14As per Rule 3.1 of the LAT Rules, in order to facilitate a fair, proportional and open process, both parties should comply with the page limit for submissions as ordered or otherwise varied by the Tribunal.
15As a 10-page limit was sufficient for the planned hearing, a 10-page limit is more than sufficient for a hearing with fewer issues to cover.
16I note that pursuant to ss. 23(1) and 25.0.1 of the Statutory Powers Procedure Act, it falls directly within my discretion to strike any submissions in excess of the 10-page limits laid out in the Order, and that point is also clearly articulated in the Order.
17If the applicant believed that the page limit was insufficient, he could have brought a motion to be granted a higher page limit for his submissions.
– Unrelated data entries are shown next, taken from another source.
(** ** The API key of AI Studio *)

(** The AI Studio key never leaves the process: the request is built from a copy of the
    URL before the key is appended to the original, so what is sent, and the outcome, are
    the same for every credential and carry no authentication, whereas a Vertex request
    carries the bearer token. *)
Theorem gemini_ai_studio_unauthenticated (now : Z) (config : GeminiConfig) (batch : ExecuteBatch) :
  match gm_variant config with
  | GV_AiStudio _ =>
      ∀ key key',
        gemini_execute now (gemini_new config key) batch = gemini_execute now (gemini_new config key') batch ∧
        ∀ q, gemini_request (gemini_new config key) batch = Ok q →
          rq_headers q = [] ∧ generate_content_url config (model batch) (stream batch) = Ok (rq_url q)
  | GV_Vertex _ _ =>
      ∀ token q, gemini_request (gemini_new config token) batch = Ok q →
        rq_headers q = [("authorization", "Bearer " +:+ token)]
  end.
Proof.
  destruct (gm_variant config) as [endpoint|project region] eqn:Ev.
  - intros key key'.
    assert (∀ k, gemini_request (gemini_new config k) batch =
      let? url := map_err (λ e, Internal ("gemini url: " +:+ e))
        (generate_content_url config (model batch) (stream batch)) in
      Ok {| rq_url := url; rq_headers := []; rq_body := gemini_from_batch batch (gm_safety config) |}) as Hq.
    { intros k. unfold gemini_request, auth_apply. cbn [gm_config gemini_new]. rewrite Ev.
      by destruct (generate_content_url _ _ _). }
    split; [unfold gemini_execute; by rewrite !Hq|].
    intros q. rewrite Hq. destruct (generate_content_url _ _ _); cbn; intros; by simplify_eq.
  - intros token q. unfold gemini_request, auth_apply. cbn [gm_config gm_session gemini_new]. rewrite Ev.
    destruct (generate_content_url _ _ _); cbn; [|done].
    destruct (header_value _); cbn; intros; by simplify_eq.
Qed.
No such motion was brought nor any consequent order varying the page limits.
18The applicant’s submissions exceeded the allowable limit set out in the Order by 50 percent. The applicant’s representative, a paralegal, is presumed to understand the risk of defying an Order and there is no explanation why I should consider the extra submissions. Given the reasons above, I exercised my discretion to not consider the applicant’s initial submissions beyond the 10-page limit, but chose to consider the extra half page of the reply submissions since the excess was minimal.
ANALYSIS
The applicant remains within the MIG
19I find that the applicant has not met his onus and demonstrated that his accident-related impairments warrant removal from the MIG.
20Section 18(1) of the Schedule provides that medical and rehabilitation benefits are limited to $3,500.00 if the insured sustains impairments that are predominantly a minor injury. Section 3(1) defines a “minor injury” as “one or more of a sprain, strain, whiplash associated disorder, contusion, abrasion, laceration or subluxation and includes any clinically associated sequelae to such an injury.” The Tribunal has also determined that chronic pain with functional impairment or a psychological condition may warrant removal from the MIG.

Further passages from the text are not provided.